Outro importante documento que pretende promover esse olhar mais sustentável
imprescindível aos projetos é o Manual de Obras Sustentáveis disponibilizado pelo Governo do
Estado de Minas Gerais.
No entanto, ainda há muito que se fazer para alcançar a sustentabilidade de uma obra
pública de modo mais efetivo. O objetivo da integração de critério ambientais contempla a
utilização da tecnologia em favor da sustentabilidade agregando valores na implementação,
execução, operacionalização e manutenção.
Uma boa gestão de todos os aspectos de planejamento, construção e uso
podem reduzir dramaticamente o custo de uma edificação ao longo de sua
vida-útil, sem que necessariamente sejam necessários mais investimentos no
processo inicial de projeto e construção. Ademais, considerada a escala das
compras e contratações para obras públicas, o estado, através de projetistas e
executores, tem grande capacidade potencial de criar novos parâmetros de
mercado, tornando produtos e serviços sustentáveis cada vez mais
economicamente acessíveis. (MINAS GERAIS, 2008, p.10-11)
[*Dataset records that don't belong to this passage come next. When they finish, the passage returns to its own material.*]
(** a refused sign-in through a provider hands the error object to the toast *)
Lemma oauth_refused_toast f : forallb can_be_drawn (notices (oauth_answered None f).2) = false.
Proof. reflexivity. Qed.
(** after [logOut] no provider is started by itself *)
Lemma no_auto_login_after_logOut `{MapStore} m s : auto_login m (sessionStorage (logOut s)) = None.
Proof.
  unfold auto_login, logOut. cbn [sessionStorage]. rewrite jget_jset_eq.
  destruct (authProviders m) as [|p [|]]; [done| |done]. cbn. by rewrite andb_false_r.
Qed.
(** on the first run the page of a forgotten password keeps the heading of the registration *)
Lemma forgot_heading m : ∃ s, view s = LoginPage "Please create an admin account" ForgotPassword ∧ auth_methods s = Some m.
Proof.
  by exists {| authenticated := false; page := Some ForgotPasswordPage; auth_methods := Some m; form := new_form true;
            code := ""; otp_form := new_mail_form; forgot_form := new_mail_form |}.
Qed.
(** the divider is drawn exactly when something follows it *)
Definition is_divider (x : element) : bool := match x with Divider => true | _ => false end.
Definition is_alternative (x : element) : bool :=
  match x with OtpLink | ProviderButtons _ | GitHubDialog => true | _ => false end.
Lemma divider_followed m f l : form_view_of m f = Elements l → password_enabled m = true →
  existsb is_divider l = existsb is_alternative l.
Proof.
  unfold form_view_of. intros Hl Hp. rewrite Hp in Hl.
  assert (∃ alt : bool, alt = otp_enabled m && negb (mfa_enabled m)) as [alt Ha] by eauto. rewrite <-Ha in Hl.
  destruct (js_or_undef (otpId f)), (js_or_undef (mfaId f)); try discriminate; injection Hl as <-;
    by destruct (isFirstRun f), (oauthEnabled m), alt.
Qed.

(** ** Theorems: who is let in *)

(** the events after which the user is not signed in *)
Definition revokes (e : event) : bool :=
  match e with
  | LoggedOut => true | AuthStoreChanged v => negb v | Refreshed v => negb v
  | ProviderAnswered (Some v) => negb v | _ => false
  end.

Lemma submit_signed `{Valibot} t a f :
  signed (handleSubmit t a f).2 = None
  ∨ signed (handleSubmit t a f).2 = Some true ∧ with_password a = Accepted.
Proof.
  unfold handleSubmit. destruct (safeParse _ _); [|by left]. destruct (isFirstRun f && _); [by left|].
  unfold sign_in. destruct (isFirstRun f), (create_user a) as [|m1], (with_password a) as [|m2]; cbn; auto;
    try (destruct (js_or_undef m1)); try (destruct (js_or_undef m2)); cbn; auto; destruct (otp_requested a); auto.
Qed.
Lemma remount_authenticated old new : authenticated (remount old new) = authenticated new.
Proof.
  unfold remount. destruct (authenticated new) eqn:E; [done|]. repeat case_match; exact E.
Qed.
Lemma step_authenticated `{Valibot} s e :
  authenticated (step s e).1 = true → admits e = true ∨ authenticated s = true ∧ revokes e = false.
Proof.
  unfold step. destruct (handle s e) as [s' ef] eqn:E. cbn [fst]. rewrite remount_authenticated. intros Ha.
  destruct e; cbn [handle] in E; try (injection E as <- _; by right); try (injection E as <- _; destruct valid; auto; fail).
  - destruct (submit_signed t a (form s)) as [Hs|[Hs Hp]]; [|left; cbn; by rewrite Hp].
    destruct (handleSubmit _ _ _) as [f e']. unfold apply_signed in E. cbn in Hs. rewrite Hs in E.
    injection E as <- _. by right.
  - destruct (loginWithOauth _ _ _ _ _). injection E as <- _. by right.
  - destruct valid as [[]|]; injection E as <- _; auto.
  - destruct (code_input s) as [[]|]; injection E as <- _; by right.
  - destruct accepted; injection E as <- _; auto.
  - destruct (request_otp _ _). injection E as <- _. by right.
Qed.

(** Fact [admission]: something of the application is only drawn when the server, or the store it filled,
    has said who the user is and has not been overruled since: by signing out, by a change of the
    store or by an answer that leaves it invalid. *)
Theorem admission `{Valibot} es s body : view (run es s) = App body →
  authenticated s = true ∧ Forall (λ e, revokes e = false) es
  ∨ ∃ es1 e es2, es = es1 ++ e :: es2 ∧ admits e = true ∧ Forall (λ e, revokes e = false) es2.
Proof.
  intros Hv. assert (authenticated (run es s) = true) as Ha.
  { unfold view in Hv. destruct (authenticated (run es s)); [done|]. by destruct (auth_methods _). }
  clear Hv. induction es as [|e es IH] using rev_ind; [by left|]. unfold run in Ha. rewrite foldl_snoc in Ha.
  apply step_authenticated in Ha as [Ha|[Ha Hr]]; [right; by exists es, e, []|].
  destruct (IH Ha) as [[Hs Hall]|(es1 & e1 & es2 & -> & Hadm & Hall)].
  - left. split; [done|]. apply Forall_app. split; [done | by constructor].
  - right. exists es1, e1, (es2 ++ [e]). rewrite <-app_assoc. split; [done|]. split; [done|].
    apply Forall_app. split; [done | by constructor].
Qed.
Definition ex_methods : methods := {|
  password_enabled := true; otp_enabled := true; mfa_enabled := true; oauth2_enabled := false; providers := None |}.
Lemma admission_witness : ∃ es1 e es2,
  [MethodsListed ex_methods; Submitted (ex_typed "12345678" "") (ex_answers Accepted None)] = es1 ++ e :: es2
  ∧ admits e = true.
Proof.
  destruct (admission (H := reference_valibot)
    [MethodsListed ex_methods; Submitted (ex_typed "12345678" "") (ex_answers Accepted None)]
    (start (Some Home) false) (AppPage Home) eq_refl) as [[H _]|(es1 & e & es2 & He & Ha & _)]; [discriminate H|].
  by exists es1, e, es2.
Defined.

(** ** Theorems: the second factor *)

(** the requests of a sequence of events *)
Fixpoint sent `{Valibot} (es : list event) (s : state) : list request :=
  match es with [] => [] | e :: es => requests (step s e).2 ++ sent es (step s e).1 end.
(** a code typed character by character *)
Definition typings (code : string) : list event :=
  (λ n, CodeTyped (slice_to code n)) <$> seq 1 (String.length code).

Lemma code_typed_short otp mfa old value : String.length value ≠ 6 → code_typed otp mfa old value = [].
Proof. intros Hl. unfold code_typed, code_drawn. apply Nat.eqb_neq in Hl as ->. by destruct (String.eqb old value). Qed.
Lemma code_typed_full otp mfa old value : String.length value = 6 → String.length old ≠ 6 →
  code_typed otp mfa old value = [AuthWithOTP otp value mfa].
Proof.
  intros Hl Ho. unfold code_typed, code_drawn. rewrite Hl. destruct (String.eqb_spec old value); [congruence | done].
Qed.
Lemma code_step `{Valibot} s otp mfa value : authenticated s = false → code_input s = Some (otp, mfa) →
  step s (CodeTyped value) = (set_code value s,
    {| requests := code_typed otp mfa (code s) value; notices := []; signed := None |}).
Proof.
  intros Ha Hc. unfold step. cbn [handle]. rewrite Hc. unfold remount. cbn [authenticated set_code]. rewrite Ha.
  change (form_kind (set_code value s)) with (form_kind s). rewrite Nat.eqb_refl.
  change (code_input (set_code value s)) with (code_input s). by rewrite Hc.
Qed.
Lemma typings_sent `{Valibot} otp mfa value : String.length value = 6 → ∀ s,
  authenticated s = false → code_input s = Some (otp, mfa) →
  sent (typings value) s = [AuthWithOTP otp value mfa]
  ∧ authenticated (run (typings value) s) = false ∧ code_input (run (typings value) s) = Some (otp, mfa).
Proof.
  intros Hl s Ha Hc. unfold typings. rewrite Hl.
  do 6 (destruct value as [| ? value]; [done|]). destruct value; [|done]. cbn [seq].
  unfold run. cbn [sent fmap list_fmap foldl].
  repeat (rewrite (code_step _ otp mfa) by done; cbn [fst snd requests]).
  do 5 (rewrite code_typed_short by done). rewrite code_typed_full by done. done.
Qed.

(** the form is on the page, and takes input *)
Definition at_form (s : state) : Prop :=
  authenticated s = false ∧ (∃ m, auth_methods s = Some m) ∧ form_kind s = 2
  ∧ isLoading (form s) = false ∧ isOauthLoading (form s) = false ∧ code_input s = None.

Lemma asked_for_code {V : Valibot} {L : ValibotLaws V} s t a id otp : at_form s →
  ready (isFirstRun (form s)) t = true → refused_with (isFirstRun (form s)) a = Some (Some id) → truthy id = true →
  otp_requested a = Some otp → truthy otp = true →
  let s1 := (step s (Submitted t a)).1 in authenticated s1 = false ∧ code_input s1 = Some (otp, id).
Proof.
  intros (Ha & [m Hm] & Hk & Hl & Ho & Hc) Hr Href Hid Hotp Ht s1.
  assert (s1 = set_code "" (set_form (set_ids (Some id) (Some otp) (form s)) s)) as ->.
  { subst s1. unfold step. cbn [handle]. pose proof (submit_ready t a (form s) Hl Ho Hr) as He.
    unfold refused_with in Href. unfold sign_in in He.
    assert (∃ reqs, handleSubmit t a (form s) =
      (set_ids (Some id) (Some otp) (form s), {| requests := reqs; notices := []; signed := None |})) as [reqs ->].
    { destruct (isFirstRun (form s)), (create_user a), (with_password a); simplify_eq/=;
        unfold js_or_undef in He; rewrite Hid, Hotp in He; eexists; exact He. }
    unfold apply_signed. cbn [signed fst]. unfold remount. cbn [authenticated set_form]. rewrite Ha.
    change (form_kind (set_form _ s)) with (form_kind s). by rewrite Nat.eqb_refl, Hc. }
  split; [done|]. unfold code_input, view. cbn. rewrite Ha, Hm. unfold form_kind in Hk.
  unfold form_view_of, js_or_undef. cbn. rewrite Hid, Ht. by destruct (page s) as [[]|].
Qed.

(** Fact [second_factor]: when the server asks for a second factor the form gives way to the input of a
    code; typing six characters sends the code once, with both identifiers, nothing before; an
    accepted code leads to the home page, whatever page the form was on (that is where its address
    leads when there is no base path), and a refused one leaves the input in place. *)
Theorem second_factor {V : Valibot} {L : ValibotLaws V} s t a id otp value message : at_form s →
  ready (isFirstRun (form s)) t = true → refused_with (isFirstRun (form s)) a = Some (Some id) → truthy id = true →
  otp_requested a = Some otp → truthy otp = true → String.length value = 6 →
  let s1 := (step s (Submitted t a)).1 in let s2 := run (typings value) s1 in
  sent (typings value) s1 = [AuthWithOTP otp value id]
  ∧ view (step s2 (CodeAnswered true message)).1 = App (AppPage Home)
  ∧ code_input (step s2 (CodeAnswered false message)).1 = Some (otp, id).
Proof.
  intros Hs Hr Href Hid Hotp Ht Hv s1 s2. destruct (asked_for_code s t a id otp Hs Hr Href Hid Hotp Ht) as [Ha Hc].
  destruct (typings_sent otp id value Hv s1 Ha Hc) as (Hsent & Ha2 & Hc2). fold s2 in Ha2, Hc2.
  split; [done|]. split; [done|]. unfold step. cbn [handle fst]. unfold remount.
  by rewrite Ha2, Nat.eqb_refl, Hc2.
Qed.
Lemma second_factor_witness :
  let s := (step (H := reference_valibot) (start None false) (MethodsListed ex_methods)).1 in
  sent (H := reference_valibot) (typings "123456")
    (step (H := reference_valibot) s (Submitted (ex_typed "12345678" "") (ex_answers (Refused (Some "m"%string)) (Some "o"%string)))).1
  = [AuthWithOTP "o" "123456" "m"].
Proof.
  intros s.
  assert (at_form s) as Hs by (split; [reflexivity|]; split; [by exists ex_methods|]; done).
  exact (proj1 (second_factor (V := reference_valibot) s (ex_typed "12345678" "")
    (ex_answers (Refused (Some "m"%string)) (Some "o"%string)) "m" "o" "123456" "" Hs eq_refl eq_refl eq_refl eq_refl eq_refl eq_refl)).
Defined.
A gestão pública atual prioriza o menor preço. A obra pública sustentável porém, estimula
uma revisão do que seria o menor preço e menor custo considerando outros aspectos além do
econômico, como a vida útil e o ciclo de vida de materiais e serviços. Importante exemplo refere-se
à Política Nacional de Conservação e Uso Racional de Energia, Lei n° 10.295, de 17 de outubro de
2001 que, de acordo com seu artigo 1°, visa a alocação eficiente de recursos energéticos e a
preservação do meio ambiente.
A licitação sustentável no que se refere à obra pública, apenas de forma exemplificativa,
promove a necessidade que seus projetos assimilem políticas de eficiência energética, gestão
econômica da água e gestão de resíduos e garantem o cumprimento das exigências legais ambientais
dessas políticas já em vigor.
Em relação à aquisição direta e o emprego de produtos e subprodutos de madeira de origem
nativa, o objeto é parte da legislação especifica no país através de Decretos estaduais como, no
Estado de Minas Gerais, o Decreto n° 44.903, de 24 de setembro de 2008 e no Estado de São Paulo,
o Decreto n° 49.674, de 6 de junho de 2005, que estabelecem procedimentos de controle ambiental.
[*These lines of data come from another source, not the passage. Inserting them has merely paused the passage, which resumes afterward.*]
(* ===== verification/ChartParts.v ===== *)
(** * Single charts: [components/charts/], [components/routes/system/cpu-sheet.tsx],
    [components/routes/system/network-sheet.tsx], [components/ui/chart.tsx]

    The data, keys and colours of the temperature, GPU power and load charts, the breakdown of the
    processor time, the axes and labels of the memory, swap, disk and network charts, the tooltip
    with the memo it filters in, and the cached axis. *)
From Stdlib Require Import Ascii QArith Qround Lqa Lia ZArith Sorting.Sorted.
From S2P Require Import Prelude JsValue JsDate Types Utils Charts ChartView.
Open Scope Z_scope.

(** ** Sums by key, and keys in the order of their sums *)

(** [sums[key] = (sums[key] ?? 0) + value] *)
Definition add_sum (sums : jsmap Q) (key : string) (value : Q) : jsmap Q :=
  jset key (default 0 (jget key sums) + value)%Q sums.
Definition sum_of (sums : jsmap Q) (key : string) : Q := default 0%Q (jget key sums).
(** [keys.sort((a, b) => sums[b] - sums[a])] *)
Definition by_sum (sums : jsmap Q) : list string :=
  js_sort (λ a b, Qltb (sum_of sums a) (sum_of sums b)) (jkeys sums).

(** ** Temperatures *)

(** the temperatures of a record; the row of the chart has them beside [created] *)
Definition temps (r : SystemStatsRecord) : jsmap Q := default [] (s ← sr_stats r; st_t s).
Record temperature_data := { td_rows : list (created * jsmap Q); td_colors : jsmap Q }.
Definition temperature_sums (systemStats : list SystemStatsRecord) : jsmap Q :=
  foldl (λ sums r, foldl (λ sums p, add_sum sums p.1 p.2) sums (temps r)) [] systemStats.
Definition temperatureData (systemStats : list SystemStatsRecord) : temperature_data :=
  let keys := by_sum (temperature_sums systemStats) in {|
  td_rows := (λ r, (sr_created r, foldl (λ row p, jset p.1 p.2 row) [] (temps r))) <$> systemStats;
  td_colors := imap (λ i key, (key, hue i (length keys))) keys |}.
Definition temperature_legend (d : temperature_data) : bool := (length (td_colors d) <? 12)%nat.
(** the lines that are dimmed: none when the filter has no terms, unlike in the charts of containers *)
Definition dimmed_lines (filter : string) (d : temperature_data) : list string :=
  let terms := if truthy filter then List.filter (λ t, (0 <? String.length t)%nat) (str_split " " (str_lower filter)) else [] in
  if (0 <? length terms)%nat then List.filter (λ key, negb (existsb (str_includes (str_lower key)) terms)) (jkeys (td_colors d))
  else [].
Definition temperature_tick (unitTemp : option Unit) (val : Q) : Q * string :=
  let '(value, unit) := formatTemperature unitTemp val unitTemp in (toFixedFloat value 2, (" " +:+ unit)%string).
Neste caso, cabe a reflexão, se houvesse o cumprimento de todas as exigências ambientais
legais e reformulações de suas políticas, poderia ser desnecessária a promoção da licitação
sustentável uma vez que toda licitação seria, de certa forma, sustentável.
CONCLUSÃO
Atualmente, é cada vez mais discutida pela sociedade e governos a necessidade de proteção
do meio ambiente. Fazem-se urgentes atitudes e decisões das autoridades governamentais a fim de
barrar a degradação do meio ambiente tendo em vista discussões sobre os fenômenos do
aquecimento global.
Além disso, a busca pela sustentabilidade não reflete apenas uma preocupação ambiental
em seu sentido mais estrito, mas atinge diversas outras acepções sociais e econômicas. O
desenvolvimento sustentável compartilha a idéia de uma sociedade mais justa com a redistribuição
de recursos como incentivo ao crescimento econômico.
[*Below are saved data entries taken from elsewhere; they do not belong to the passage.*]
(** what holds at each stage *)
Record tracks (w : world) : Prop := {
  tr_auth : Api.authenticated (session (page w)) = true;
  tr_server : collection (server w);
  tr_stage :
    match stages (page w) with
    | [] => mounted (page w) = false ∧ systems_channel (page w) = no_channel
            ∧ Api.systems_state (session (page w)) = SystemsManager.initial_state
    | [t] => mounted (page w) = true
             ∧ live (systems_channel (page w)) = (if bool_decide (t = Refreshing ∨ t = Subscribing) then [] else [0%nat])
             ∧ SystemsManager.invariant (Api.systems_state (session (page w)))
             ∧ (if bool_decide (t = Refreshing) then store ById (page w) = []
                else jequiv (store ById (page w)) (server w))
    | _ => False
    end }.

(** a list with every identifier once gives each its record *)
Lemma refreshed_cons k x l o : valid x →
  SystemsManager.refreshed k (x :: l) o = SystemsManager.refreshed k l (if String.eqb (sys_id x) k then Some x else o).
Proof. unfold SystemsManager.refreshed. cbn. by intros ->. Qed.
Lemma refreshed_absent k l o : Forall valid l → k ∉ sys_id <$> l → SystemsManager.refreshed k l o = o.
Proof.
  revert o. induction l as [|r l IH]; intros o Hv Hk; [done|].
  apply Forall_cons in Hv as [Hr Hv]. rewrite fmap_cons in Hk. apply not_elem_of_cons in Hk as [Hne Hk].
  rewrite refreshed_cons by done. rewrite (proj2 (String.eqb_neq _ _)) by congruence. by apply IH.
Qed.
Lemma refreshed_in l r o : NoDup (sys_id <$> l) → Forall valid l → r ∈ l → SystemsManager.refreshed (sys_id r) l o = Some r.
Proof.
  revert o. induction l as [|x l IH]; intros o Hnd Hv Hr; [by apply elem_of_nil in Hr|].
  apply Forall_cons in Hv as [Hx Hv]. rewrite fmap_cons in Hnd. apply NoDup_cons in Hnd as [Hn Hnd].
  rewrite refreshed_cons by done. apply elem_of_cons in Hr as [->|Hr]; [|by apply IH].
  rewrite String.eqb_refl. by apply refreshed_absent.
Qed.

Lemma collection_ids m : collection m → sys_id <$> jvalues m = jkeys m.
Proof.
  intros [Hwf Hs]. unfold jvalues, jkeys. rewrite <- list_fmap_compose. apply Forall_fmap_ext, Forall_forall.
  intros [k r] Hi. by apply (Hs k r), elem_jget.
Qed.
Lemma collection_values m : collection m → Forall sound (jvalues m).
Proof.
  intros [Hwf Hs]. apply Forall_fmap, Forall_forall. intros [k r] Hi. by apply (Hs k r), elem_jget.
Qed.
Lemma refreshed_collection m l k : collection m → l ≡ₚ jvalues m → SystemsManager.refreshed k l None = jget k m.
Proof.
  intros Hm Hl. pose proof (collection_ids m Hm) as Hids. pose proof (collection_values m Hm) as Hv.
  rewrite <- Hl in Hv. assert (Hvalid : Forall valid l) by (eapply Forall_impl; [exact Hv | by intros ? []]).
  destruct (jget k m) as [r|] eqn:Hk.
  - destruct (proj2 Hm _ _ Hk) as [<- _]. apply refreshed_in; [rewrite Hl, Hids; apply Hm | done |].
    rewrite Hl. apply list_elem_of_fmap. exists (sys_id r, r). by split; [|apply jget_Some_elem].
  - apply refreshed_absent; [done|]. rewrite Hl, Hids. by apply jget_None.
Qed.
Lemma collection_change a r m : collection m → sound r → collection (server_change a r m).
Proof.
  intros [Hwf Hs] Hr. destruct a; (split; [by apply jwf_jset || by apply jwf_jdel|]); intros k x; cbn;
    rewrite ?jget_jset, ?jget_jdel; (destruct (String.eqb_spec (sys_id r) k); [naive_solver | apply Hs]).
Qed.

(** a message does to the store by id what the change did to the server's records *)
Lemma on_event_change a r st : SystemsManager.invariant st → sound r →
  SystemsManager.invariant (SystemsManager.on_event (action_name a) r st)
  ∧ SystemsManager.stores (SystemsManager.on_event (action_name a) r st) ById =
    server_change a r (SystemsManager.stores st ById).
Proof.
  intros Hi [Hid Hv]. destruct a.
  - change (SystemsManager.on_event (action_name Create) r st) with (SystemsManager.add r st).
    by destruct (SystemsManager.add_spec r st Hi Hid Hv) as (? & ? & _).
  - change (SystemsManager.on_event (action_name Update) r st) with (SystemsManager.update r st).
    by destruct (SystemsManager.update_spec r st Hi Hid Hv) as (? & ? & _).
  - change (SystemsManager.on_event (action_name Delete) r st) with (SystemsManager.remove r st).
    destruct (SystemsManager.remove_invariant r st Hi) as (Hi' & Hs & _).
    split; [exact Hi' |]. rewrite (Hs ById). reflexivity.
Qed.
Lemma change_equiv a r m m' : jequiv m m' → jequiv (server_change a r m) (server_change a r m').
Proof. intros Hm k. destruct a; cbn; by rewrite ?jget_jset, ?jget_jdel, Hm. Qed.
A partir daí, a integração entre o meio ambiente e o desenvolvimento deve ocorrer em todos
os níveis de tomada de decisão. O Estado tem um papel fundamental nesse aspecto uma vez que se
revela detentor de fortes instrumentos de fomento do mercado na produção e consumo de bens mais
sustentáveis como a implementação de políticas e o uso consciente de seu poder de compra.
A Administração Pública deve orientar suas atividades pelos princípios constitucionais da
legalidade, impessoalidade, moralidade, publicidade e eficiência. Desta forma, ao realizar os
processos licitatórios obedecerá a estes e, ainda, aos princípios específicos arrolados na lei de
licitações, quais sejam da igualdade, da publicidade, da probidade administrativa, da vinculação ao
instrumento convocatório e do julgamento objetivo. Além observar o princípio constitucional da
isonomia e garantir a seleção da proposta mais vantajosa.
Para a licitação sustentável a busca pela proposta mais vantajosa deve ser entendida e
analisada em um contexto mais amplo, ou seja, a escolha deve considerar o interesse público em
todas suas acepções. O critério apenas econômico tendo em vista o menor preço poderia levar o
próprio Estado, ao não analisar os critérios ambientais e sociais, a afrontar sua própria legislação e,
até mesmo, utilizar-se de forma irresponsável os seus recursos financeiros.
A proteção ao meio ambiente ecologicamente equilibrado é direito fundamental, conforme
artigos 225 e 170 da Constituição e deve, portanto, ser garantido por todo o ordenamento jurídico. A
Política Nacional do Meio Ambiente, também, promove o desenvolvimento sustentável como dever
do Estado, e não mera faculdade.
A interpretação sistemática do ordenamento permite constatar a necessidade do Estado em
adotar a licitação de modo sustentável o que, inclusive, torna o processo mais eficiente. Produtos e
serviços sustentáveis minimizam os custos estatais com seus ciclos de vida, em razão da menor
impacto de externalidades negativas. Consequentemente, promove uma eficiente gestão dos
recursos públicos vez que se considera todas as possibilidades de dispêndios, atendendo aos
preceitos da Administração Pública e, em especial, à legislação ambiental.
Desta forma, a exigência desses critérios como pressuposto de validade no processo
licitatório permite que o interesse público atenda concomitantemente à economicidade e outros
interesses igualmente legítimos como a proteção ambiental. Sendo assim, não caberá juízo de
conveniência e oportunidade a adoção desses critérios.
Portanto, a Administração Pública deve sempre optar pela licitação sustentável. Porém,
diante da realidade das tecnologias, produtos e serviços disponíveis no mercado e suas finanças,
pode ser constatado pela Administração a impossibilidade ou extrema dificuldade que poderia
causar-lhe ônus insuperáveis. Nestes casos excepcionais é indispensável que a autoridade
responsável justifique a inviabilidade motivando-a devidamente.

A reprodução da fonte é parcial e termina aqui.